For many years, in my first incarnation in the legal system, I was a defence lawyer myself and, like Baldrick, could not wait to try to demolish somebody in the witness box. I admit I went too far on occasions and reduced people to tears. I had witnesses jump out of the witness box and race across the court to try and “get” me, before the police wrestled them to the floor. I had a woman faint in the witness box many years ago, and I had another wet her pants. Now I was on the receiving end!
Being a defence lawyer is in fact a bit of a coward’s castle. You stand there manufacturing questions you know the witness can’t answer and when the witness hesitates you badger them by saying “Answer Yes or No” and try not to give them an opportunity to explain their answer or elaborate on their answer. If you can keep to a yes or no answer, all the better. The first rule of being a barrister is never ask a question you don’t know the answer to, and later we will see how critical this is, because Baldrick did ask one
question that he did not know the answer to and it ruined any shred of a defence he may have had.
By the same token, it is not easy being defence counsel. You usually have a client whose neck is on the line, and you have a client who reckons he is paying you too much and is generally unhappy about the state of play. You attend court, you have a prosecutor who is not always scrupulously fair with the facts, coppers who are careless with the truth and, often, a judge who doesn’t like his/her job. All in all it’s a fairly thankless task. And yet, in the scheme of things, it is a very easy job standing there having a free kick at some poor bugger in the witness box who you reckon you can run rings around. You can make fun of them, you can belittle them, you can shout at them, you can suggest they are lying, making their evidence up or anything else that may get them to put a foot wrong. It’s quite alright to cross-examine a person to the point where they lose their temper, because if you can get them to do that then they are likely to say something rash which may be beneficial to your client.
This time the boot is on the other foot, there I stood being cross examined by Baldrick up hill and down dale.
The second incarnation for me in the court system was as a defendant in my own criminal trial. Now, while many people would say that is the most stressful, in fact it’s not. Yes, you are worried sick about the potential outcome and what penalty may befall you. From the moment the coppers ran in my front door all those years ago I had a very bad feeling about my fate. That feeling of dread was not helped when a now-retired solicitor Chris Piesse contacted me warning I might cop a seven with a five. And what I did cop? You guessed it: a seven with a five!

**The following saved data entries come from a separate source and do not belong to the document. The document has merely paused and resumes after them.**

Lemma column_ok_mono (d : dict Position) (c c' : Z) :
  column_ok d c -> c <= c' -> column_ok d c'.
Proof.
  intros (Hnd & Hb & Ha) Hc. repeat split; try assumption.
  - now apply (Hb k p).
  - specialize (Hb k p H). lia.
Qed.

(** A box put at or below the cursor keeps the column in order. *)
Lemma column_ok_set (d : dict Position) (c : Z) (k : string) (p : Position) (c' : Z) :
  column_ok d c -> c <= pos_y p -> 0 < pos_height p -> bottom p <= c' ->
  column_ok (Dict.set d k p) c'.
Proof.
  intros (Hnd & Hb & Ha) Hy Hh Hc'. unfold bottom in *. split; [now apply NoDup_set|]. split.
  - intros k0 p0 Hin. unfold bottom. apply In_set in Hin; [|assumption].
    destruct Hin as [[-> ->]|[_ Hin]]; [lia|].
    specialize (Hb k0 p0 Hin). lia.
  - intros k1 p1 k2 p2 H1 H2 Hne.
    apply In_set in H1; [|assumption]. apply In_set in H2; [|assumption].
    unfold apart, bottom.
    destruct H1 as [[-> ->]|[_ H1]], H2 as [[-> ->]|[_ H2]].
    + contradiction.
    + specialize (Hb k2 p2 H2). lia.
    + specialize (Hb k1 p1 H1). lia.
    + exact (Ha k1 p1 k2 p2 H1 H2 Hne).
Qed.

(** *** The RIGHT boxes placed next to one LEFT connector *)

Section PlaceRight.
Variables (ix : Index) (left_key : string) (rp0 : dict Position) (y0 : Z).

Lemma place_right_connector_inv (rm rc : string) (st : dict Position * Z) :
  In rm (connected_right_modules (connections ix) left_key) ->
  In rc (sorted_connectors (right_connectors ix) rm) ->
  right_loop_inv ix left_key rp0 st ->
  right_loop_inv ix left_key rp0 (place_right_connector py_float ix left_key rm st rc).
Proof.
  intros Hrm Hrc [Hcol Horig]. destruct st as [rp rsy]. unfold place_right_connector.
  destruct (Dict.mem rp (conn_key rm rc)); [now split|].
  destruct (negb (has_connection (connections ix) left_key rm rc)); [now split|].
  simpl in *. split.
  - apply (column_ok_set rp rsy); [assumption | simpl; lia | apply make_box_height_pos |].
    unfold bottom. simpl. unfold connector_padding. lia.
  - intros k p Hin. destruct Hcol as [Hnd _]. apply In_set in Hin; [|assumption].
    destruct Hin as [[-> _]|[_ Hin]]; [|now apply Horig].
    right. exists rm, rc. auto.
Qed.

Lemma place_right_inv :
  column_ok rp0 y0 ->
  right_loop_inv ix left_key rp0 (place_right py_float ix left_key (rp0, y0)).
Proof.
  intros Hcol. unfold place_right.
  apply fold_left_inv; [split; [assumption | now left]|].
  intros st rm Hrm Hst.
  apply fold_left_inv; [assumption|].
  intros st' rc Hrc Hst'. now apply place_right_connector_inv.
Qed.

Lemma lowest_right_ge (rp : dict Position) (start : Z) :
  start <= lowest_right ix left_key rp start.
Proof.
  unfold lowest_right. apply fold_left_ge. intros a rm. apply fold_left_ge.
  intros a' rc. destruct (Dict.get rp (conn_key rm rc)); lia.
Qed.

Lemma lowest_right_covers (rp : dict Position) (start : Z) (k : string) (p : Position) :
  candidate_key ix left_key k -> Dict.get rp k = Some p ->
  bottom p <= lowest_right ix left_key rp start.
Proof.
  intros [rm [rc [Hrm [Hrc ->]]]] Hget. unfold lowest_right.
  apply (fold_left_covers _ _ _ _ rm); [|assumption|].
  - intros a rm'. apply fold_left_ge. intros a' rc'.
    destruct (Dict.get rp (conn_key rm' rc')); lia.
  - intros a. apply (fold_left_covers _ _ _ _ rc); [|assumption|].
    + intros a' rc'. destruct (Dict.get rp (conn_key rm rc')); lia.
    + intros a'. rewrite Hget. unfold bottom. lia.
Qed.

(** After the RIGHT boxes of a LEFT connector are placed, the lowest bottom
    found by lines 382-389 is below every RIGHT box placed so far. *)
Lemma place_right_below (start : Z) :
  column_ok rp0 y0 -> y0 <= start ->
  column_ok (fst (place_right py_float ix left_key (rp0, y0)))
            (lowest_right ix left_key
               (fst (place_right py_float ix left_key (rp0, y0))) start).
Proof.
  intros Hcol Hstart. destruct (place_right_inv Hcol) as [Hcol' Horig].
  destruct Hcol' as (Hnd & Hb & Ha). split; [assumption|]. split; [|assumption].
  intros k p Hin. split; [now apply (Hb k p)|].
  destruct (Horig k p Hin) as [Hold|Hcand].
  - destruct Hcol as (_ & Hb0 & _). specialize (Hb0 k p Hold).
    pose proof (lowest_right_ge (fst (place_right py_float ix left_key (rp0, y0))) start). lia.
  - apply (lowest_right_covers _ _ k); [assumption | now apply In_get].
Qed.

End PlaceRight.

(** *** The whole placement *)

Lemma place_left_connector_ok (ix : Index) (mod_name conn_name : string) (st : LayoutState) :
  layout_ok st -> layout_ok (place_left_connector py_float ix mod_name st conn_name).
Proof.
  intros [Hl Hr]. unfold place_left_connector.
  set (left_key := conn_key mod_name conn_name).
  set (box := make_box py_float (left_connectors ix) margin_x (current_y st) mod_name conn_name).
  pose proof (place_right_below ix left_key (right_positions st) (current_y st)
                (current_y st + pos_height box) Hr) as Hbelow.
  pose proof (lowest_right_ge ix left_key
                (fst (place_right py_float ix left_key (right_positions st, current_y st)))
                (current_y st + pos_height box)) as Hge.
  pose proof (make_box_height_pos (left_connectors ix) margin_x (current_y st) mod_name conn_name)
    as Hh. fold box in Hh.
  destruct (place_right py_float ix left_key (right_positions st, current_y st)) as [rp' rsy'].
  simpl in *. unfold module_spacing. split; simpl.
  - apply (column_ok_set _ (current_y st)); [assumption | simpl; lia | assumption |].
    unfold bottom. simpl. lia.
  - eapply column_ok_mono; [apply Hbelow; lia | lia].
Qed.

Lemma place_left_ok (ix : Index) (order : list string) (st : LayoutState) :
  layout_ok st -> layout_ok (place_left py_float ix order st).
Proof.
  intros H. unfold place_left. apply fold_left_inv; [assumption|].
  intros st1 m _ H1. apply fold_left_inv; [assumption|].
  intros st2 c _ H2. now apply place_left_connector_ok.
Qed.

Lemma place_leftover_ok (ix : Index) (mod_name conn_name : string) (st : LayoutState) :
  layout_ok st -> layout_ok (place_leftover py_float ix mod_name st conn_name).
Proof.
  intros [Hl Hr]. unfold place_leftover.
  destruct (Dict.mem (right_positions st) (conn_key mod_name conn_name)); [now split|].
  pose proof (make_box_height_pos (right_connectors ix) right_x (current_y st) mod_name conn_name)
    as Hh.
  unfold connector_padding. split; simpl.
  - eapply column_ok_mono; [eassumption | simpl in Hh; lia].
  - apply (column_ok_set _ (current_y st)); [assumption | simpl; lia | assumption |].
    unfold bottom. simpl in *. lia.
Qed.

Lemma layout_is_ok (ix : Index) : layout_ok (layout py_float ix).
Proof.
  unfold layout, place_leftovers.
  apply fold_left_inv.
  - apply place_left_ok. split; apply column_ok_nil.
  - intros st1 m _ H1. apply fold_left_inv; [assumption|].
    intros st2 c _ H2. now apply place_leftover_ok.
Qed.

(** *** From the invariant to the specification's test *)

Lemma apart_sym (p q : Position) : apart p q -> apart q p.
Proof. unfold apart. tauto. Qed.

Lemma values_pairwise (d : dict Position) :
  NoDup (keys d) ->
  (forall k1 p1 k2 p2, In (k1, p1) d -> In (k2, p2) d -> k1 <> k2 -> apart p1 p2) ->
  ForallOrdPairs apart (values d).
Proof.
  induction d as [|[k p] t IH]; intros Hnd Ha; simpl; [constructor|].
  inversion Hnd as [|? ? Hk Hnd']; subst. constructor.
  - apply Forall_forall. intros q Hq. apply in_map_iff in Hq.
    destruct Hq as [[k' q'] [E Hin]]. simpl in E. subst q'.
    apply (Ha k p k' q); [now left | now right |].
    intros ->. apply Hk. now apply (in_map fst) in Hin.
  - apply IH; [assumption|]. intros k1 p1 k2 p2 H1 H2. apply Ha; now right.
Qed.

Lemma insert_sorted_pairwise {A : Type} (lt : A -> A -> bool) (R : A -> A -> Prop)
    (x : A) (l : list A) :
  (forall a b, R a b -> R b a) ->
  Forall (R x) l -> ForallOrdPairs R l -> ForallOrdPairs R (insert_sorted lt x l).
Proof.
  intros Hsym. induction l as [|y t IH]; intros Hx Hl; simpl.
  - constructor; [constructor | constructor].
  - inversion Hx as [|? ? Hxy Hxt]; subst. inversion Hl as [|? ? Hyt Ht]; subst.
    destruct (lt y x).
    + constructor; [|now apply IH].
      apply Forall_forall. intros z Hz.
      apply (Permutation_in _ (insert_sorted_perm lt x t)) in Hz.
      destruct Hz as [<-|Hz]; [now apply Hsym|].
      rewrite Forall_forall in Hyt. now apply Hyt.
    + constructor; [now constructor | now constructor].
Qed.

Lemma sorted_pairwise {A : Type} (lt : A -> A -> bool) (R : A -> A -> Prop) (l : list A) :
  (forall a b, R a b -> R b a) ->
  ForallOrdPairs R l -> ForallOrdPairs R (sorted lt l).
Proof.
  intros Hsym. induction l as [|x t IH]; intros Hl; simpl; [constructor|].
  inversion Hl as [|? ? Hxt Ht]; subst.
  apply insert_sorted_pairwise; [assumption | | now apply IH].
  apply Forall_forall. intros z Hz. apply (proj1 (In_sorted lt z t)) in Hz.
  rewrite Forall_forall in Hxt. now apply Hxt.
Qed.

Lemma sort_by_y_ascending (l : list Position) :
  StronglySorted (fun a b => pos_y a <= pos_y b) (sort_by_y l).
Proof.
  unfold sort_by_y, sorted_key.
  apply (StronglySorted_weaken
           (fun a b => Z.ltb (pos_y b) (pos_y a) = false) _ (fun _ => True)).
  - intros a b _ _ H. apply Z.ltb_ge in H. exact H.
  - apply Forall_forall. intros; exact I.
  - apply (sorted_strongly _ (fun _ => True)).
    + intros a b _ _ H. apply Z.ltb_lt in H. apply Z.ltb_ge. lia.
    + intros a b c _ _ _ H1 H2. apply Z.ltb_ge in H1, H2. apply Z.ltb_ge. lia.
    + apply Forall_forall. intros; exact I.
Qed.

Lemma chained_of_sorted (l : list Position) :
  StronglySorted (fun a b => pos_y a <= pos_y b) l ->
  ForallOrdPairs apart l ->
  Forall (fun p => 0 < pos_height p) l ->
  chained l.
Proof.
  induction l as [|a t IH]; intros Hs Hp Hh; [exact I|].
  destruct t as [|b t']; [exact I|].
  inversion Hs as [|? ? Hst Hall]; subst. inversion Hp as [|? ? Hat Hpt]; subst.
  inversion Hh as [|? ? Ha Hht]; subst.
  split; [|now apply IH].
  inversion Hall as [|? ? Hab _]; subst. inversion Hat as [|? ? Hap _]; subst.
  inversion Hht as [|? ? Hb _]; subst.
  unfold apart, bottom in *. lia.
Qed.

(** A column that satisfies the invariant passes the test. *)
Lemma column_no_overlap (d : dict Position) (c : Z) : column_ok d c -> no_overlap d.
Proof.
  intros (Hnd & Hb & Ha). unfold no_overlap. apply chained_of_sorted.
  - apply sort_by_y_ascending.
  - apply sorted_pairwise; [exact apart_sym | now apply values_pairwise].
  - apply Forall_forall. intros p Hp. apply (proj1 (In_sorted _ p _)) in Hp.
    apply in_map_iff in Hp. destruct Hp as [[k p'] [E Hin]]. simpl in E. subst p'.
    now apply (Hb k p).
Qed.

Lemma draw_left (ix : Index) :
  b_left (d_boxes (draw py_float ix)) = left_positions (layout py_float ix).
Proof.
  unfold draw, boxes_of. simpl.
  destruct (create_boxes false (left_positions (layout py_float ix)) (2%nat, [])) as [n ids].
  now destruct (create_boxes true (right_positions (layout py_float ix)) (n, ids)).
Qed.

Lemma draw_right (ix : Index) :
  b_right (d_boxes (draw py_float ix)) = right_positions (layout py_float ix).
Proof.
  unfold draw, boxes_of. simpl.
  destruct (create_boxes false (left_positions (layout py_float ix)) (2%nat, [])) as [n ids].
  now destruct (create_boxes true (right_positions (layout py_float ix)) (n, ids)).
Qed.

(** C3. In the diagram drawn from any sheet, the LEFT boxes sorted by Y
    are chained (each ends at or before the start of the next), and so are
    the RIGHT boxes. *)
Theorem boxes_never_overlap (rs : list Row) :
  no_overlap (b_left (d_boxes (draw py_float (build_index rs)))) /\
  no_overlap (b_right (d_boxes (draw py_float (build_index rs)))).
Proof.
  rewrite draw_left, draw_right.
  destruct (layout_is_ok (build_index rs)) as [Hl Hr].
  split; eapply column_no_overlap; eassumption.
Qed.

(** ** The RIGHT boxes placed with a LEFT connector *)

Lemma nested_fold_flat {S A B : Type} (f : A -> S -> B -> S) (g : A -> list B)
    (l : list A) (st : S) :
  fold_left (fun st a => fold_left (f a) (g a) st) l st =
  fold_left (fun st c => f (fst c) st (snd c)) (flat_map (fun a => map (pair a) (g a)) l) st.
Proof.
  revert st. induction l as [|a t IH]; intros st; simpl; [reflexivity|].
  rewrite fold_left_app, <- IH. f_equal.
  generalize (g a). intros bs. revert st.
  induction bs as [|b bs IHb]; intros st; simpl; [reflexivity | apply IHb].
Qed.

Lemma mem_set {V : Type} (d : dict V) (k k' : string) (v : V) :
  Dict.mem (Dict.set d k v) k' = String.eqb k' k || Dict.mem d k'.
Proof. unfold Dict.mem. rewrite get_set. now destruct (String.eqb k' k). Qed.

Lemma filter_comm {A : Type} (f g : A -> bool) (l : list A) :
  filter f (filter g l) = filter g (filter f l).
Proof. rewrite !filter_filter. apply filter_ext. intros a. apply andb_comm. Qed.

When you are a defendant Counsel appears on your behalf and a solicitor acts for you. All this is designed to insulate you from all that is swirling about you in the court room and outside. Even to the point where you don’t make statements to the media – your legal team does. You sit tight, say nothing, look suitably admonished and that’s about it. Where I had to sit in the court, I couldn’t even hear properly what was going on at the front of the court, save to say that there were no prizes for guessing that the judge was clearly unimpressed with me and my co-accused, particularly as it was a drug case. My counsel, Con Heliotis QC, even made submissions that were factually wrong and I was powerless to correct them from where I was sitting at the back of the court.